(* ===== verification/StreamTypes.v ===== *)
(** * Stream data (src/rstream_types.hpp)

    Stream identifiers with their order, entries, requests and results, and
    the theory of streams sorted by identifier that the database relies on. *)

From stdpp Require Import base option list strings.
From Stdlib Require Import ZArith Lia.
From S2P Require Import Prelude CharConv.

Record StreamId := mkStreamId {
  milliseconds : Z;
  sequence : Z;
}.

#[export] Instance StreamId_eq_dec : EqDecision StreamId.
Proof. solve_decision. Defined.

(** The defaulted [operator<=>]: lexicographic on the members. *)
Definition id_compare (a b : StreamId) : comparison :=
  match milliseconds a ?= milliseconds b with
  | Eq => sequence a ?= sequence b
  | c => c
  end.

Definition id_ltb (a b : StreamId) : bool :=
  match id_compare a b with Lt => true | _ => false end.

Definition id_leb (a b : StreamId) : bool :=
  match id_compare a b with Gt => false | _ => true end.

Definition id_to_string (id : StreamId) : string :=
  to_string (milliseconds id) +:+ "-" +:+ to_string (sequence id).

(** [StreamId{}] *)
Definition zero_id : StreamId := mkStreamId 0 0.

Record StreamEntry := mkStreamEntry {
  id : StreamId;
  values : list (string * string);
}.

Inductive IdMode := AUTOMATIC | AUTOMATIC_SEQUENCE | EXPLICIT.

Record IdRequest := mkIdRequest {
  mode : IdMode;
  request_milliseconds : Z;
  request_sequence : Z;
}.

Inductive ReadMode := IMMEDIATE | BLOCK_INDEFINITELY | BLOCK_WITH_TIMEOUT.

Record ReadOptions := mkReadOptions {
  read_mode : ReadMode;
  timeout : Z;
}.

Inductive ReadStartMode := AFTER_ID | LATEST.

Record ReadRequest := mkReadRequest {
  request_key : string;
  start_mode : ReadStartMode;
  after_id : StreamId;
}.

Record ReadCommand := mkReadCommand {
  requests : list ReadRequest;
  options : ReadOptions;
}.

Record ReadResult := mkReadResult {
  result_key : string;
  result_entries : list StreamEntry;
}.

#[export] Instance IdMode_eq_dec : EqDecision IdMode.
Proof. solve_decision. Defined.
#[export] Instance ReadMode_eq_dec : EqDecision ReadMode.
Proof. solve_decision. Defined.
#[export] Instance ReadStartMode_eq_dec : EqDecision ReadStartMode.
Proof. solve_decision. Defined.
#[export] Instance StreamEntry_eq_dec : EqDecision StreamEntry.
Proof. solve_decision. Defined.

(** ** The order on identifiers *)

Definition id_lt (a b : StreamId) : Prop :=
  milliseconds a < milliseconds b \/
  milliseconds a = milliseconds b /\ sequence a < sequence b.

Lemma id_compare_spec a b :
  CompareSpec (a = b) (id_lt a b) (id_lt b a) (id_compare a b).
Proof.
  unfold id_compare, id_lt. destruct a as [m s], b as [m' s']; simpl.
  destruct (Z.compare_spec m m') as [->|Hlt|Hlt]; [|constructor; lia..].
  destruct (Z.compare_spec s s') as [->|Hlt|Hlt]; constructor; (done || lia).
Qed.

Lemma id_ltb_spec a b : id_ltb a b = true <-> id_lt a b.
Proof.
  unfold id_ltb. destruct (id_compare_spec a b) as [->|H|H]; unfold id_lt in *;
    split; first [done|lia].
Qed.

Lemma id_leb_spec a b : id_leb a b = true <-> ~ id_lt b a.
Proof.
  unfold id_leb. destruct (id_compare_spec a b) as [->|H|H]; unfold id_lt in *;
    split; first [done|lia|intros; lia].
Qed.

#[export] Instance id_lt_strict : StrictOrder id_lt.
Proof.
  split.
  - intros a. unfold complement, id_lt. lia.
  - intros a b c. unfold id_lt. lia.
Qed.

Lemma id_lt_total a b : id_lt a b \/ a = b \/ id_lt b a.
Proof. destruct (id_compare_spec a b); auto. Qed.

#[export] Instance id_lt_dec a b : Decision (id_lt a b).
Proof.
  refine (cast_if (decide (id_ltb a b = true))); abstract (by rewrite <- id_ltb_spec).
Defined.

(** Identifiers of two 64-bit numbers. *)
Definition id_fits (i : StreamId) : Prop :=
  0 <= milliseconds i <= u64_max /\ 0 <= sequence i <= u64_max.

(** ** Sorted streams *)

Fixpoint stream_sorted (s : list StreamEntry) : Prop :=
  match s with
  | [] => True
  | e :: s' => Forall (fun e' => id_lt (id e) (id e')) s' /\ stream_sorted s'
  end.

Lemma stream_sorted_snoc s e :
  stream_sorted s ->
  Forall (fun e' => id_lt (id e') (id e)) s ->
  stream_sorted (s ++ [e]).
Proof.
  induction s as [|x s IH]; simpl; [auto|]. intros [Hx Hs] Hall.
  inversion_clear Hall. split; [|by apply IH]. apply Forall_app; auto.
Qed.

(** Every entry but the last is below the last. *)
Lemma stream_sorted_last s e :
  stream_sorted s -> last s = Some e ->
  Forall (fun e' => id e' = id e \/ id_lt (id e') (id e)) s.
Proof.
  induction s as [|x s IH]; [done|]. intros [Hx Hs] Hl.
  destruct s as [|y s].
  - simpl in Hl. injection Hl as ->. auto.
  - specialize (IH Hs Hl). constructor; [|done]. right.
    rewrite Forall_forall in Hx. apply Hx.
    apply last_Some_elem_of. exact Hl.
Qed.

Lemma stream_append_sorted s e :
  stream_sorted s ->
  (forall l, last s = Some l -> id_lt (id l) (id e)) ->
  stream_sorted (s ++ [e]).
Proof.
  intros Hs Hlast. apply stream_sorted_snoc; [done|].
  destruct (last s) as [l|] eqn:Hl.
  - specialize (Hlast l eq_refl).
    eapply Forall_impl; [by apply (stream_sorted_last s l)|].
    intros x [->|Hx]; [done|]. by etrans.
  - apply last_None in Hl as ->. constructor.
Qed.

(** In a sorted stream, a test that is downward closed on identifiers holds
    on a prefix exactly: the number of its entries that pass is the position
    where it stops. *)
Lemma filter_prefix (p : StreamId -> bool) s :
  (forall a b, id_lt a b -> p b = true -> p a = true) ->
  stream_sorted s ->
  filter (fun e => p (id e) = true) s
  = take (length (filter (fun e => p (id e) = true) s)) s /\
  filter (fun e => p (id e) = false) s
  = drop (length (filter (fun e => p (id e) = true) s)) s.
Proof.
  intros Hp. induction s as [|e s IH]; [done|]. intros [He Hs].
  destruct (IH Hs) as [IH1 IH2]. rewrite !filter_cons.
  destruct (p (id e)) eqn:Hpe.
  - destruct (decide (true = true)) as [_|]; [|done].
    destruct (decide (true = false)) as [|_]; [done|].
    simpl. by rewrite <- IH1, <- IH2.
  - destruct (decide (false = true)) as [|_]; [done|].
    destruct (decide (false = false)) as [_|]; [|done].
    assert (filter (fun e => p (id e) = true) s = []) as Hnil.
    { apply filter_none. eapply Forall_impl; [exact He|].
      intros x Hx Hpx. apply (Hp _ _ Hx) in Hpx. congruence. }
    rewrite Hnil in *. simpl in *. by rewrite IH2, drop_0.
Qed.
(* ===== verification/Database.v ===== *)
(** * The database (src/database.hpp, src/database.cpp)

    One map from keys to typed entries with an optional expiry, and the key
    revisions that WATCH relies on.

    - [next_revision] counts without bound: the code's [_next_revision] is its
      value modulo 2^64, and a revision is stored modulo 2^64.
    - [clock_reads] is the number of clock readings so far.
    - An operation that can leave the defined behaviour of C++ (a signed
      overflow, an inverted iterator range) returns an [option], [None] being
      that case. *)

From stdpp Require Import base option list gmap strings.
From Stdlib Require Import ZArith Lia.
From S2P Require Import Prelude CharConv Environment StreamTypes.

(** ** Data *)

Inductive ListAddMode := APPEND | PREPEND.

Inductive Error :=
| KEY_NOT_FOUND
| WRONG_TYPE
| INVALID_STREAM_ID_MODE
| INVALID_STREAM_ID_VALUE
| VALUE_NOT_INTEGER.

Inductive ValueType := NONE | STRING | LIST | STREAM.

Inductive Value :=
| StringValue (s : string)
| ListValue (l : list string)
| StreamValue (s : list StreamEntry).

Record Entry := mkEntry {
  value : Value;
  expires_at : option Z;
}.

Record Database := mkDatabase {
  entries : gmap string Entry;
  key_revisions : gmap string Z;
  next_revision : Z;
  clock_reads : nat;
}.

#[export] Instance Error_eq_dec : EqDecision Error.
Proof. solve_decision. Defined.
#[export] Instance Value_eq_dec : EqDecision Value.
Proof. solve_decision. Defined.
#[export] Instance Entry_eq_dec : EqDecision Entry.
Proof. solve_decision. Defined.

Definition empty_database : Database := mkDatabase ∅ ∅ 1 0.

Definition set_entries (m : gmap string Entry) (db : Database) : Database :=
  mkDatabase m (key_revisions db) (next_revision db) (clock_reads db).

(** ** Operations *)

Section Operations.
Context `{Clock, HashOrder}.

(** A reading of the steady clock. *)
Definition steady_now (db : Database) : Z * Database :=
  (steady_clock_now (clock_reads db),
   mkDatabase (entries db) (key_revisions db) (next_revision db) (S (clock_reads db))).

Definition system_now_ms (db : Database) : Z * Database :=
  (system_clock_ms (clock_reads db),
   mkDatabase (entries db) (key_revisions db) (next_revision db) (S (clock_reads db))).

Definition parse_value_to_increment (text : string) : option Z :=
  let r := from_chars i64_min i64_max text 0 in
  if String.eqb text EmptyString || conversion_failed r text
  then None else Some (fc_value r).

Definition mark_key_modified (key : string) (db : Database) : Database :=
  mkDatabase (entries db) (<[key := wrap_u64 (next_revision db)]> (key_revisions db))
    (next_revision db + 1) (clock_reads db).

Definition find_active_entry (key : string) (db : Database) : option Entry * Database :=
  match entries db !! key with
  | None => (None, db)
  | Some entry =>
      match expires_at entry with
      | None => (Some entry, db)
      | Some deadline =>
          let '(now, db) := steady_now db in
          if deadline <=? now
          then (None, mark_key_modified key (set_entries (delete key (entries db)) db))
          else (Some entry, db)
      end
  end.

☆ ☆ ☆ ☆

[Exercise brief]: Find "induction s as [|x s IH]; [done|]." in the entries above and copy that whole line exactly, then each line after it through the line that contains "(* ===== verification/Database.v ===== *)".

[Solved exercise]:
  induction s as [|x s IH]; [done|]. intros [Hx Hs] Hl.
  destruct s as [|y s].
  - simpl in Hl. injection Hl as ->. auto.
  - specialize (IH Hs Hl). constructor; [|done]. right.
    rewrite Forall_forall in Hx. apply Hx.
    apply last_Some_elem_of. exact Hl.
Qed.

Lemma stream_append_sorted s e :
  stream_sorted s ->
  (forall l, last s = Some l -> id_lt (id l) (id e)) ->
  stream_sorted (s ++ [e]).
Proof.
  intros Hs Hlast. apply stream_sorted_snoc; [done|].
  destruct (last s) as [l|] eqn:Hl.
  - specialize (Hlast l eq_refl).
    eapply Forall_impl; [by apply (stream_sorted_last s l)|].
    intros x [->|Hx]; [done|]. by etrans.
  - apply last_None in Hl as ->. constructor.
Qed.

(** In a sorted stream, a test that is downward closed on identifiers holds
    on a prefix exactly: the number of its entries that pass is the position
    where it stops. *)
Lemma filter_prefix (p : StreamId -> bool) s :
  (forall a b, id_lt a b -> p b = true -> p a = true) ->
  stream_sorted s ->
  filter (fun e => p (id e) = true) s
  = take (length (filter (fun e => p (id e) = true) s)) s /\
  filter (fun e => p (id e) = false) s
  = drop (length (filter (fun e => p (id e) = true) s)) s.
Proof.
  intros Hp. induction s as [|e s IH]; [done|]. intros [He Hs].
  destruct (IH Hs) as [IH1 IH2]. rewrite !filter_cons.
  destruct (p (id e)) eqn:Hpe.
  - destruct (decide (true = true)) as [_|]; [|done].
    destruct (decide (true = false)) as [|_]; [done|].
    simpl. by rewrite <- IH1, <- IH2.
  - destruct (decide (false = true)) as [|_]; [done|].
    destruct (decide (false = false)) as [_|]; [|done].
    assert (filter (fun e => p (id e) = true) s = []) as Hnil.
    { apply filter_none. eapply Forall_impl; [exact He|].
      intros x Hx Hpx. apply (Hp _ _ Hx) in Hpx. congruence. }
    rewrite Hnil in *. simpl in *. by rewrite IH2, drop_0.
Qed.
(* ===== verification/Database.v ===== *)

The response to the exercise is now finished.